Exercise objective:
Below are entries; output exactly the lines from the one with "(** ** Errors *)" to the one with "if decide (instant", both included, and nothing else.

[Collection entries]
○ ○ ○ ○ ○ ○ ○

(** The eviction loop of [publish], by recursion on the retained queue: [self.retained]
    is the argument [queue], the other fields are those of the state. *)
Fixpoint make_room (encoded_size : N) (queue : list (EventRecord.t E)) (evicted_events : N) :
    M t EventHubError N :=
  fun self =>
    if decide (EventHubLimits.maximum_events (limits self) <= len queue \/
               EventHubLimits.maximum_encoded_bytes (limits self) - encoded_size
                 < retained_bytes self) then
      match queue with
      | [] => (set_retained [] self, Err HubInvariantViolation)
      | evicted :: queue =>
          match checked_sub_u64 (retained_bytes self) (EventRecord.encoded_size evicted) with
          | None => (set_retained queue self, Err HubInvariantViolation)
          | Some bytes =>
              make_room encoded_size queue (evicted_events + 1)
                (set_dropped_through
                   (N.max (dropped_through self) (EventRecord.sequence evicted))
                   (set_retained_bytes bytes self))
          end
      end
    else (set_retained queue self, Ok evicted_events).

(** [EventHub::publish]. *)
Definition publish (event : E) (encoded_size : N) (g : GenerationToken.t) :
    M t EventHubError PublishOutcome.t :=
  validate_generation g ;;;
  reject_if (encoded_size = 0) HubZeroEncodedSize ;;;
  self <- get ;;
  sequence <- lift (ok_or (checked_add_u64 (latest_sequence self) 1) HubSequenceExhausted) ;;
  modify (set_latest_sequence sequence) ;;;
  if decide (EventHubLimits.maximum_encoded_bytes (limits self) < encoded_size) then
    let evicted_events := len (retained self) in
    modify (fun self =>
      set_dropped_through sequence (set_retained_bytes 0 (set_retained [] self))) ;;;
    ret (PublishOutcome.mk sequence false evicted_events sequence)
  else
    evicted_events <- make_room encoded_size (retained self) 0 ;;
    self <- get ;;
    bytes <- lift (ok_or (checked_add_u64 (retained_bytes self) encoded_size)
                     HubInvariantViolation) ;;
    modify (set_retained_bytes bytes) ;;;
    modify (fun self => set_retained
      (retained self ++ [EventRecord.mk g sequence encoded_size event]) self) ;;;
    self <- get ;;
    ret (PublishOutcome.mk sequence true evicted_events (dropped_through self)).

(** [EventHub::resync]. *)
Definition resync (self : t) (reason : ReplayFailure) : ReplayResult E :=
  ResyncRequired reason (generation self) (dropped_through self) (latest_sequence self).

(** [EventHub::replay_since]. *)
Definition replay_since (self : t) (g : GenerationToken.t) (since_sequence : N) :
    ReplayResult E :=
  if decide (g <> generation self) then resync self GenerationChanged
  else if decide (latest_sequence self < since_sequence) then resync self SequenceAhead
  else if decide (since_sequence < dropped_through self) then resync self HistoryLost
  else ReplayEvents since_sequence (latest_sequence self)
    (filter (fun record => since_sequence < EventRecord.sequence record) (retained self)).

○ ○ ○ ○ ○ ○ ○

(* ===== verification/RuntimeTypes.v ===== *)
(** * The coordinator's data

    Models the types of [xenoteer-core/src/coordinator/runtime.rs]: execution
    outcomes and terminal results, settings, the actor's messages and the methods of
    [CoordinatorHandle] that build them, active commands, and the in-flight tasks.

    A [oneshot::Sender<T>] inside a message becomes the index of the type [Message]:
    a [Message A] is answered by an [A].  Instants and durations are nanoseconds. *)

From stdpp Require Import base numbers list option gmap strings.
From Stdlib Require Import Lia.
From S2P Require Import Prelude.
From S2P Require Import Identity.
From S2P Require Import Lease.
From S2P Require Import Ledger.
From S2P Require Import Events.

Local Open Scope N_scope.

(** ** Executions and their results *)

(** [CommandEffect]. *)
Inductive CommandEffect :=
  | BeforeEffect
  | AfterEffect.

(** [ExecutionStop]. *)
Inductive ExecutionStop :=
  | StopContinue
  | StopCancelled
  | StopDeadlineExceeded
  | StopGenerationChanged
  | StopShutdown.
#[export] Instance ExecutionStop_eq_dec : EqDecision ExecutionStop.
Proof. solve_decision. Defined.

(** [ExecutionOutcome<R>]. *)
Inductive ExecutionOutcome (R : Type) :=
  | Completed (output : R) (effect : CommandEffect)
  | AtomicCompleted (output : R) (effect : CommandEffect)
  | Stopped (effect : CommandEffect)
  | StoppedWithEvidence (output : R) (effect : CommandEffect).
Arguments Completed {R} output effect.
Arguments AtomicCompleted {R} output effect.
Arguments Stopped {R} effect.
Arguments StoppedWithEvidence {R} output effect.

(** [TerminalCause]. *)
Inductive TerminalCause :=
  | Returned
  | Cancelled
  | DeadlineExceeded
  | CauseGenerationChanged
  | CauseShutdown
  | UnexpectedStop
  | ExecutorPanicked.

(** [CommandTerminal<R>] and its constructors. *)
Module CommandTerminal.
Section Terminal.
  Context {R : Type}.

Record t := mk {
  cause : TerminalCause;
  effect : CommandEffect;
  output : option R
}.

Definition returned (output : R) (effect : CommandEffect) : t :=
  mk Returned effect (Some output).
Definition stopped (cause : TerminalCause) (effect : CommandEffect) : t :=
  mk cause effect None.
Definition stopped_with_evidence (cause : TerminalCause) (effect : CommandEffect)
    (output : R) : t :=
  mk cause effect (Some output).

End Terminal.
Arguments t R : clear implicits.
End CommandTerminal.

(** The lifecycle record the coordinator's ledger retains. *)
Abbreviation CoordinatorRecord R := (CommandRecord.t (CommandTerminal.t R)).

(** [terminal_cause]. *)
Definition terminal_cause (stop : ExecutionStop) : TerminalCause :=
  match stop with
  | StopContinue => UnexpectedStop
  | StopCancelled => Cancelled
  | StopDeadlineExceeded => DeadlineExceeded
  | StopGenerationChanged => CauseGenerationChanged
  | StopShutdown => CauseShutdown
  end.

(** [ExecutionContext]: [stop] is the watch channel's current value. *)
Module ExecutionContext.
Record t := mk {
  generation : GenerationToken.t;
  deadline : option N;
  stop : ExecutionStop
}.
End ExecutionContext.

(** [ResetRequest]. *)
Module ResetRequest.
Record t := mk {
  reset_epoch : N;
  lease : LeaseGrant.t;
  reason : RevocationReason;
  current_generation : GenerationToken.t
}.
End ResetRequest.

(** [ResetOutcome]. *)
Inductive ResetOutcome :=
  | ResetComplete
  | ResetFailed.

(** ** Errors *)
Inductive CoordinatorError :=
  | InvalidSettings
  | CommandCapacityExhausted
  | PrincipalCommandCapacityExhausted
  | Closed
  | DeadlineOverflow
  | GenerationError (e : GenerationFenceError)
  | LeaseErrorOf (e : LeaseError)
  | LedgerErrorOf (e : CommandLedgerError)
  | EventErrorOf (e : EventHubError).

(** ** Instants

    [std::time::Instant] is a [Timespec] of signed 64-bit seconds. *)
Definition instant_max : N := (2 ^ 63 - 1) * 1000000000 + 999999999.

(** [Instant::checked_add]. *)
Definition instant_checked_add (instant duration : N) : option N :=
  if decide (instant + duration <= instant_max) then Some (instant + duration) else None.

○ ○ ○ ○ ○ ○ ○

Output of the task:
(** ** Errors *)
Inductive CoordinatorError :=
  | InvalidSettings
  | CommandCapacityExhausted
  | PrincipalCommandCapacityExhausted
  | Closed
  | DeadlineOverflow
  | GenerationError (e : GenerationFenceError)
  | LeaseErrorOf (e : LeaseError)
  | LedgerErrorOf (e : CommandLedgerError)
  | EventErrorOf (e : EventHubError).

(** ** Instants

    [std::time::Instant] is a [Timespec] of signed 64-bit seconds. *)
Definition instant_max : N := (2 ^ 63 - 1) * 1000000000 + 999999999.

(** [Instant::checked_add]. *)
Definition instant_checked_add (instant duration : N) : option N :=
  if decide (instant + duration <= instant_max) then Some (instant + duration) else None.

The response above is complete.